It is a year later, nearly.  I have moved us all back to our home city (Bristol) and into a rental while we sort the house situation out.  We have been letting Treguddick out on a holiday rental basis but now that I think it is sold (agreed if not actually done yet) I feel as though this whole moving process is winding down.  The deciding to move, the actually moving, the sale of the place that leaves me with such mixed feelings and the glimmerings of a new life here in Bristol has taken a year.  That’s about right I think.  Big changes need a year.  A full turning of the seasons and moons and all that each phase brings with it.

As I write all three of our younger children are in school although Jig is on the move again. His field trip to mainstream seems to be drawing to a natural close and this new moon is about properly focussing on taking the next choices carefully and gently.  I am working part time (more on that later – I have built a job that I just love and am very lucky) and so our options for Jig must take that into account.
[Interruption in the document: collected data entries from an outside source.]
(** X3. The statements of the packages that the items do not name come
    out of [addImports] and of [removeImports] as they went in, at the
    same index. *)
Theorem registry_frame :
  forall (this : TypescriptFile) (items : list TypescriptImport)
         (i : nat) (t : TypescriptImport),
    importsArray this !! i = Some t ->
    packageName t ∉ map packageName items ->
    importsArray (addImports this items) !! i = Some t
    /\ importsArray (removeImports this items) !! i = Some t.
Proof.
  intros this items i t Hi Hout. split.
  - unfold addImports, importsArray at 1; simpl.
    revert Hi Hout. generalize (importsArray this).
    induction items as [|item items IH]; intros l Hi Hout; simpl; [done|].
    simpl in Hout. apply not_elem_of_cons in Hout as [Hne Hout].
    apply IH; [|done]. by apply addImports_item_frame.
  - destruct (removeImports_statement this items i t Hi) as (t' & Ht' & Hp & Hk).
    rewrite Ht'. f_equal. apply import_eq; [done|].
    intros k. rewrite Hk. rewrite decide_False; [done|].
    rewrite Exists_exists. intros (item & Hitem & Hpkg & _).
    apply Hout. rewrite <- Hpkg. apply list_elem_of_In, in_map. by apply list_elem_of_In.
Qed.

(** X4. In one call of [setImports] the removals come after the additions:
    a key that an item to remove carries is bound in no statement of that
    package afterwards, also when the same call adds it; and every package
    of the items to add has its statement afterwards, even when the call
    removes all its bindings. *)
Theorem setImports_removal_wins :
  forall (this : TypescriptFile) (importsToAdd importsToRemove : list ITypescriptImport),
    let this' := setImports this importsToAdd importsToRemove in
    (forall r k t',
        r ∈ importsToRemove -> is_Some (i_modules r !! k) ->
        t' ∈ importsArray this' -> packageName t' = i_packageName r ->
        modules t' !! k = None)
    /\ (forall a, a ∈ importsToAdd ->
                  i_packageName a ∈ map packageName (importsArray this')).
Proof.
  intros this adds removes this'. subst this'. unfold setImports. split.
  - intros r k t' Hr Hk Ht' Hp.
    apply list_elem_of_lookup in Ht' as [i Hi].
    unfold removeImports, importsArray at 1 in Hi; simpl in Hi.
    rewrite removeImports_fold, list_lookup_fmap in Hi.
    destruct (importsArray (addImports this (map toImport adds)) !! i) as [t|] eqn:E;
      [|discriminate].
    simpl in Hi. inversion Hi; subst t'. clear Hi.
    rewrite removeFrom_packageName in Hp.
    rewrite removeFrom_lookup, decide_True; [done|].
    apply Exists_exists. exists (toImport r). split_and!; [|done|done].
    apply list_elem_of_In, in_map. by apply list_elem_of_In.
  - intros a Ha. rewrite removeImports_names, addImports_names.
    apply fold_appendName_elem. right. rewrite map_map. simpl.
    apply list_elem_of_In. apply (in_map i_packageName). by apply list_elem_of_In.
Qed.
The truth is that I know what I should do.  I should take him out, keep him home and take all that we learned from our out of school life in Cornwall and simply transfer it up here for him.  But I am bruised and scared this time.  If ignorance is bliss then naivety is the mother of all adventure.  I know that there is another adventure out there but I am less naive, sadly. We are currently holed up in a gentle harbour but we can’t stay here, Jig needs to learn somehow and he needs to be taught by someone like me on a good day, on a very very good day, on the sort of day that is currently still out of the question.  And he also needs to hear someone else’s voice – an essential  part of growing up and away from me.  But its pretty quiet out there, there aren’t any calls in the night that sound like a voice that he could follow.  So, for now, we are rolling gently in a small boat, anchored by attending mainstream under the tightest of rules and procedures for a short time in the week and scuttling back to me to fit in around my new working life.  It’s working for now.  Just.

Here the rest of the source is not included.